Apesar de tudo isso, Hallal diz que já é possível enxergar a possibilidade de melhoras, ainda que bem depois de outros países:

“A situação hoje é um pouco melhor do que foi um tempo atrás. Nos primeiros meses do ano, nós tivemos uma tendência de crescimento grande, marcante. Depois, tivemos um ou dois meses de estabilidade, e agora a gente começa a ter uma tendência de queda. Se essa tendência de queda vai se manter, depende do que será feito. Num aspecto o Brasil tem evoluído: está vacinando mais. Tem conseguido fazer mais de um milhão de doses praticamente todos os dias, nas últimas duas semanas. Isso faz com que a gente comece a ver uma luz no fim do túnel. Essa luz já passou nos Estados Unidos, em Israel já passou; em outros lugares do mundo vai ser em agosto, setembro. No Brasil, não; no Brasil vai ser dezembro, janeiro, talvez novembro, talvez fevereiro, na margem de erro, mas eu diria que bem perto ali da virada do ano. E essa demora para que a gente chegue ao patamar de outros países é exatamente pelos mesmos motivos que nos fizeram chegar tão mal até aqui: o Brasil lida mal com a pandemia, seja pelos péssimos exemplos dados pelo presidente da República, seja por outras questões, como o fato de que o Brasil testou muito pouco, o Brasil não fez rastreamento de contatos.”

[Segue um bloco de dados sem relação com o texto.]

(** X19. A compound assignment [lhs op= rhs] whose sides check with
    types [L] and [R] requires [L] to be a numeric type, else it fails
    with [NonNumeric]. For the two shift assignments [R] must be a
    numeric type too, else [NonNumeric]. For the others [R] must be the
    Ideal type or equal [L] ignoring refinements, else
    [IncompatibleTypes]. Either way the state is the one the two operand
    checks left. *)
Theorem X19_compound_assign (fuel : nat) (q q1 q2 : checker) (n : ptr) (nd Ld Rd : a.Node)
    (L R : ptr) :
  n ≠ nil →
  nodes q !! n = Some nd →
  t.ID_Key (a.Assign_Operator nd) ≠ t.KeyEq →
  tcheckExpr fuel (a.Assign_LHS nd) 0 q = (Ok tt, q1) →
  tcheckExpr fuel (a.Assign_RHS nd) 0 q1 = (Ok tt, q2) →
  MType (a.Assign_LHS nd) q2 = (Ok L, q2) →
  MType (a.Assign_RHS nd) q2 = (Ok R, q2) →
  L ≠ nil → nodes q2 !! L = Some Ld →
  R ≠ nil → nodes q2 !! R = Some Rd →
  tcheckAssign fuel n q =
    (if negb (TypeExpr_IsNumType Ld) then Err NonNumeric
     else if bool_decide (t.ID_Key (a.Assign_Operator nd) = t.KeyShiftLEq
                          ∨ t.ID_Key (a.Assign_Operator nd) = t.KeyShiftREq)
     then (if TypeExpr_IsNumType Rd then Ok tt else Err NonNumeric)
     else if bool_decide (R = TypeExprIdeal
                          ∨ TypeExpr_EqIgnoringRefinements (nodes q2) L R = true)
     then Ok tt else Err IncompatibleTypes,
     q2).
Proof.
  intros Hn Hnd Hop Hlhs Hrhs HL HR HLnil HLd HRnil HRd. unfold tcheckAssign.
  rewrite (bind_Ok _ _ _ _ _ (deref_Ok _ _ _ Hn Hnd)). cbv zeta.
  rewrite (bind_Ok _ _ _ _ _ Hlhs), (bind_Ok _ _ _ _ _ Hrhs).
  rewrite (bind_Ok _ _ _ _ _ HL), (bind_Ok _ _ _ _ _ HR).
  rewrite (bool_decide_eq_false_2 _ Hop).
  assert (HLnum : IsNumType L q2 = (Ok (TypeExpr_IsNumType Ld), q2)).
  { unfold IsNumType. by rewrite (bind_Ok _ _ _ _ _ (deref_Ok _ _ _ HLnil HLd)). }
  assert (HRnum : IsNumType R q2 = (Ok (TypeExpr_IsNumType Rd), q2)).
  { unfold IsNumType. by rewrite (bind_Ok _ _ _ _ _ (deref_Ok _ _ _ HRnil HRd)). }
  assert (Heq : EqIgnoringRefinements L R q2
                = (Ok (TypeExpr_EqIgnoringRefinements (nodes q2) L R), q2)) by done.
  rewrite (bind_Ok _ _ _ _ _ HLnum).
  destruct (TypeExpr_IsNumType Ld); [|done]. cbn [negb].
  assert (Hother :
    (let* same := (if bool_decide (R = TypeExprIdeal) then ret true
                   else EqIgnoringRefinements L R) in
     if same then ret tt else fail IncompatibleTypes) q2
    = (if bool_decide (R = TypeExprIdeal
                       ∨ TypeExpr_EqIgnoringRefinements (nodes q2) L R = true)
       then Ok tt else Err IncompatibleTypes, q2)).
  { destruct (decide (R = TypeExprIdeal)) as [HRi|HRi].
    - rewrite (bool_decide_eq_true_2 _ HRi).
      rewrite (bind_Ok (ret true) _ q2 true q2 eq_refl).
      by rewrite bool_decide_eq_true_2 by (by left).
    - rewrite (bool_decide_eq_false_2 _ HRi), (bind_Ok _ _ _ _ _ Heq).
      destruct (TypeExpr_EqIgnoringRefinements (nodes q2) L R) eqn:Hsame.
      + by rewrite bool_decide_eq_true_2 by (by right).
      + by rewrite bool_decide_eq_false_2 by (intros [?|?]; done). }
  destruct (t.ID_Key (a.Assign_Operator nd)) eqn:Hkey;
    match goal with
    | |- context [bool_decide (?k = t.KeyShiftLEq ∨ ?k = t.KeyShiftREq)] =>
        first
          [ rewrite (bool_decide_eq_false_2 (k = t.KeyShiftLEq ∨ k = t.KeyShiftREq))
              by (intros [?|?]; done);
            exact Hother
          | rewrite (bool_decide_eq_true_2 (k = t.KeyShiftLEq ∨ k = t.KeyShiftREq))
              by (first [by left | by right]);
            rewrite (bind_Ok _ _ _ _ _ HRnum); by destruct (TypeExpr_IsNumType Rd) ]
    end.
Qed.

(** X20. A selector takes the first field of the name. The search of
    the fields of a struct sets the type of the selector [n] to the
    explicit type of the first field that carries the name, later fields
    of the same name notwithstanding; when no field carries the name it
    fails with [NoSuchField] and writes nothing. *)
Theorem X20_first_field_of_the_name (q : checker) (n : ptr) (nd : a.Node) (name : t.ID)
    (fields : list ptr) :
  n ≠ nil →
  nodes q !! n = Some nd →
  Forall (λ fp, fp ≠ nil ∧ is_Some (nodes q !! fp)) fields →
  (∀ (i : nat) fp fd,
     fields !! i = Some fp → nodes q !! fp = Some fd → a.Field_Name fd = name →
     (∀ (j : nat) fp' fd', (j < i)%nat → fields !! j = Some fp' →
        nodes q !! fp' = Some fd' → a.Field_Name fd' ≠ name) →
     findField n name fields q
     = (Ok tt, set_nodes (<[n := a.SetMType (a.Field_XType fd) nd]> (nodes q)) q))
  ∧ ((∀ fp fd, fp ∈ fields → nodes q !! fp = Some fd → a.Field_Name fd ≠ name) →
     findField n name fields q = (Err NoSuchField, q)).
Proof.
  intros Hn Hnd Hfields. induction Hfields as [|fp0 fields [Hfp0 [fd0 Hfd0]] _ IH].
  { split; [by intros i|done]. }
  cbn [findField]. rewrite (bind_Ok _ _ _ _ _ (deref_Ok _ _ _ Hfp0 Hfd0)). split.
  - intros i fp fd Hi Hfd Hname Hfirst. destruct i as [|i]; simpl in Hi.
    + injection Hi as <-. assert (fd0 = fd) as -> by congruence.
      rewrite bool_decide_eq_true_2 by done. by apply update_Ok.
    + rewrite bool_decide_eq_false_2 by (apply (Hfirst 0%nat fp0); [lia|done..]).
      apply (proj1 IH i fp fd); [done..|].
      intros j fp' fd' Hj. apply (Hfirst (S j)). lia.
  - intros Hnone.
    rewrite bool_decide_eq_false_2 by (apply (Hnone fp0); [by left|done]).
    apply (proj2 IH). intros fp fd Hfp. apply Hnone. by right.
Qed.

(** X21. A selector looks through pointers. The loop that strips the
    [ptr] decorators off the type of the left-hand side returns the
    first type under them that is no pointer, however many there are,
    and writes nothing. *)
Theorem X21_pointers_are_stripped (fuel k : nat) (q : checker) (lTyp b : ptr) (bd : a.Node) :
  ptrOver (nodes q) k lTyp b →
  b ≠ nil →
  nodes q !! b = Some bd →
  t.ID_Key (a.TypeExpr_PackageOrDecorator bd) ≠ t.KeyPtr →
  (k < fuel)%nat →
  stripPtr fuel lTyp q = (Ok b, q).
Proof.
  intros Hover Hb Hbd Hkey. revert fuel.
  induction Hover as [n|k n nd b Hn Hnd Hptr Hover IH]; intros fuel Hfuel;
    (destruct fuel as [|fuel]; [lia|]); cbn [stripPtr].
  - rewrite (bind_Ok _ _ _ _ _ (deref_Ok _ _ _ Hb Hbd)).
    by rewrite bool_decide_eq_false_2.
  - rewrite (bind_Ok _ _ _ _ _ (deref_Ok _ _ _ Hn Hnd)).
    rewrite bool_decide_eq_true_2 by done. apply IH; [done..|lia].
Qed.

End Operators.

(** ** What a successful check has marked, all the way down *)

Lemma ann_refl q : annotatedOnly q q.
Proof. intros p. by destruct (nodes q !! p). Qed.

Lemma ann_trans q1 q2 q3 : annotatedOnly q1 q2 → annotatedOnly q2 q3 → annotatedOnly q1 q3.
Proof.
  intros H12 H23 p. specialize (H12 p). specialize (H23 p).
  destruct (nodes q1 !! p), (nodes q2 !! p), (nodes q3 !! p); try done.
  destruct H12 as [Hs1 Hm1], H23 as [Hs2 Hm2]. split; [congruence|auto].
Qed.

Lemma ann_write f p nd q :
  (∀ n, skeleton (f n) = skeleton n ∧ (a.TypeChecked n = true → a.TypeChecked (f n) = true)) →
  nodes q !! p = Some nd →
  annotatedOnly q (set_nodes (<[p := f nd]> (nodes q)) q).
Proof.
  intros Hf Hp p'. simpl. destruct (decide (p = p')) as [<-|Hne].
  - rewrite Hp, lookup_insert_eq. apply Hf.
  - rewrite lookup_insert_ne by done. by destruct (nodes q !! p').
Qed.

Lemma ann_same q q' : nodes q' = nodes q → annotatedOnly q q'.
Proof. intros Hq p. rewrite Hq. by destruct (nodes q !! p). Qed.

Lemma marked_ann q q' p : annotatedOnly q q' → marked q p → marked q' p.
Proof.
  intros Hann (pd & Hpd & Hm). specialize (Hann p). rewrite Hpd in Hann.
  destruct (nodes q' !! p) as [pd'|] eqn:Hpd'; [|done]. destruct Hann as [_ Hmono].
  exists pd'. split; [done|auto].
Qed.

Ltac ann_inst :=
  first [ apply ann_refl | apply ann_trans | apply ann_write
        | intros; apply ann_same; reflexivity
        | intros; split; [reflexivity|]; first [done | intros _; apply TypeChecked_SetTypeChecked] ].

Section Ann.
Context {tm : t.Map} {tys : Types}.

Lemma ann_tcheckExpr fuel n depth : preserves annotatedOnly (tcheckExpr fuel n depth).
Proof. apply (preserves_tcheckExpr annotatedOnly shapeW); ann_inst. Qed.

Lemma ann_tcheckTypeExpr fuel n depth : preserves annotatedOnly (tcheckTypeExpr fuel n depth).
Proof. apply (preserves_tcheckTypeExpr annotatedOnly shapeW); ann_inst. Qed.

Lemma ann_tcheckStatement fuel n : preserves annotatedOnly (tcheckStatement fuel n).
Proof. apply (preserves_tcheckStatement annotatedOnly shapeW); ann_inst. Qed.

Lemma ann_tcheckIfChain fuel n : preserves annotatedOnly (tcheckIfChain fuel n).
Proof.
  apply (preserves_tcheckStatement_tcheckIfChain annotatedOnly shapeW); ann_inst.
Qed.

Lemma ann_markIfChain fuel n : preserves annotatedOnly (markIfChain fuel n).
Proof. apply (preserves_markIfChain annotatedOnly shapeW); ann_inst. Qed.

Lemma ann_tcheckAssert fuel n : preserves annotatedOnly (tcheckAssert fuel n).
Proof. apply (preserves_tcheckAssert annotatedOnly shapeW); ann_inst. Qed.

Lemma ann_tcheckAssign fuel n : preserves annotatedOnly (tcheckAssign fuel n).
Proof. apply (preserves_tcheckAssign annotatedOnly shapeW); ann_inst. Qed.

Lemma ann_update f p : shapeW f → preserves annotatedOnly (update f p).
Proof. apply (preserves_update annotatedOnly shapeW); ann_inst. Qed.

Lemma ann_SetTypeChecked p : preserves annotatedOnly (SetTypeChecked p).
Proof. apply ann_update. intros n. split; [done|]. intros _. apply TypeChecked_SetTypeChecked. Qed.

Lemma ann_modify (g : checker → checker) :
  (∀ q, nodes (g q) = nodes q) → preserves annotatedOnly (modify g).
Proof. intros Hg q. apply ann_same. simpl. apply Hg. Qed.

Lemma ann_defer {A} (d : M unit) (m : M A) :
  preserves annotatedOnly d → preserves annotatedOnly m → preserves annotatedOnly (defer d m).
Proof.
  intros Hd Hm q. unfold defer. specialize (Hm q). destruct (m q) as [r q1].
  specialize (Hd q1). destruct (d q1) as [[[]|e] q2]; simpl in *; by eapply ann_trans.
Qed.

Lemma ann_popJumpTarget : preserves annotatedOnly popJumpTarget.
Proof.
  intros q. unfold popJumpTarget, bind, get. simpl.
  destruct (jumpTargets q); [apply ann_refl|by apply ann_same].
Qed.

Lemma ann_stripPtr fuel lTyp : preserves annotatedOnly (stripPtr fuel lTyp).
Proof. apply (preserves_stripPtr annotatedOnly); ann_inst. Qed.

Lemma ann_findField n name fields : preserves annotatedOnly (findField n name fields).
Proof. apply (preserves_findField annotatedOnly shapeW); ann_inst. Qed.

Lemma ann_setConstValueBinaryOp n l r : preserves annotatedOnly (setConstValueBinaryOp n l r).
Proof. apply (preserves_setConstValueBinaryOp annotatedOnly shapeW); ann_inst. Qed.

Lemma ann_tcheckJump n : preserves annotatedOnly (tcheckJump n).
Proof. apply (preserves_tcheckJump annotatedOnly shapeW); ann_inst. Qed.

Lemma ann_tcheckExprOther fuel n depth :
  preserves annotatedOnly (tcheckExprOther fuel (tcheckExpr fuel) n depth).
Proof.
  apply (preserves_tcheckExprOther annotatedOnly shapeW); first [apply ann_tcheckExpr | ann_inst].
Qed.

Lemma ann_tcheckDot fuel n depth :
  preserves annotatedOnly (tcheckDot fuel (tcheckExpr fuel) n depth).
Proof.
  apply (preserves_tcheckDot annotatedOnly shapeW); first [apply ann_tcheckExpr | ann_inst].
Qed.

Lemma ann_tcheckExprUnaryOp fuel n depth :
  preserves annotatedOnly (tcheckExprUnaryOp (tcheckExpr fuel) n depth).
Proof.
  apply (preserves_tcheckExprUnaryOp annotatedOnly shapeW); first [apply ann_tcheckExpr | ann_inst].
Qed.

Lemma ann_tcheckExprBinaryOp fuel n depth :
  preserves annotatedOnly
    (tcheckExprBinaryOp (tcheckExpr fuel) (tcheckTypeExpr fuel) n depth).
Proof.
  apply (preserves_tcheckExprBinaryOp annotatedOnly shapeW);
    first [apply ann_tcheckExpr | apply ann_tcheckTypeExpr | ann_inst].
Qed.

Lemma bind_inv_ann {A B} (m : M A) (f : A → M B) q y q' :
  preserves annotatedOnly m →
  (∀ x, preserves annotatedOnly (f x)) →
  bind m f q = (Ok y, q') →
  ∃ x q1, m q = (Ok x, q1) ∧ f x q1 = (Ok y, q')
          ∧ annotatedOnly q q1 ∧ annotatedOnly q1 q'.
Proof.
  intros Hm Hf (x & q1 & Hx & Hy)%bind_Ok_inv. exists x, q1.
  split; [done|]. split; [done|]. split.
  - exact (run_preserves _ _ _ _ _ Hm Hx).
  - exact (run_preserves _ _ _ _ _ (Hf x) Hy).
Qed.

End Ann.

Create HintDb ann.
#[local] Hint Resolve ann_tcheckExpr ann_tcheckTypeExpr ann_tcheckStatement
  ann_tcheckIfChain ann_markIfChain ann_tcheckAssert ann_tcheckAssign
  ann_SetTypeChecked ann_popJumpTarget ann_stripPtr ann_findField
  ann_setConstValueBinaryOp ann_tcheckJump ann_tcheckExprOther ann_tcheckDot
  ann_tcheckExprUnaryOp ann_tcheckExprBinaryOp : ann.

Ltac ann_go :=
  unfold SetConstValue, SetMType, SetHasBreak, SetHasContinue,
    SetJumpTarget, MType, ConstValue, IsNumType, Numeric, Eq, EqIgnoringRefinements,
    pushJumpTarget, tcheckExprAssociativeOp;
  cbv zeta;
  repeat match goal with
    | |- ∀ _, _ => intros ?
    | |- preserves _ (bind _ _) =>
        apply (preserves_bind annotatedOnly ann_trans); [|intros ?]
    | |- preserves _ (if ?b then _ else _) => destruct b
    | |- preserves _ (match ?x with _ => _ end) => destruct x
    | |- preserves _ (ret _) => apply (preserves_ret annotatedOnly ann_refl)
    | |- preserves _ (fail _) => apply (preserves_fail annotatedOnly ann_refl)
    | |- preserves _ get => apply (preserves_get annotatedOnly ann_refl)
    | |- preserves _ (deref _) => apply (preserves_deref annotatedOnly ann_refl)
    | |- preserves _ (update _ _) => apply ann_update; ann_inst
    | |- preserves _ (forEach _ _) =>
        apply (preserves_forEach annotatedOnly ann_refl ann_trans); intros ?
    | |- preserves _ (defer _ _) => apply ann_defer
    | |- preserves _ (modify _) => apply ann_modify; reflexivity
    | |- preserves _ _ => solve [auto with ann]
    end.

Ltac ann_chain := solve [eauto 5 using ann_refl, ann_trans].

Tactic Notation "inv_ann" hyp(H) "as" simple_intropattern(x) ident(q1) ident(Hm)
    ident(Ha) ident(Hb) :=
  apply bind_inv_ann in H as (x & q1 & Hm & H & Ha & Hb); [| solve [ann_go] ..].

Tal perspectiva não deveria autorizar um descuido das precauções:

“Agora está caindo de maduro que a gente faça um lock down rigoroso por três semanas, bote esses números no chão, e aí reabra. Mas a minha esperança de que isso aconteça é praticamente nula. Não há boa vontade por parte daqueles que deveriam implementar essa medida. Ao contrário: o Brasil é o único país do mundo em que os empresários, alguns empresários são tão ideológicos que disseminam uma ideia que é ruim para o próprio negócio deles. Ninguém tem dúvida de que, se o Brasil tivesse adotado períodos curtos e rígidos de lock down, espaçadamente ao longo da pandemia, a economia estaria muito melhor. O Brasil é o único país do mundo que tem empresários que defendem algo que os prejudica financeiramente. As pessoas defendem o indefensável com a maior naturalidade.”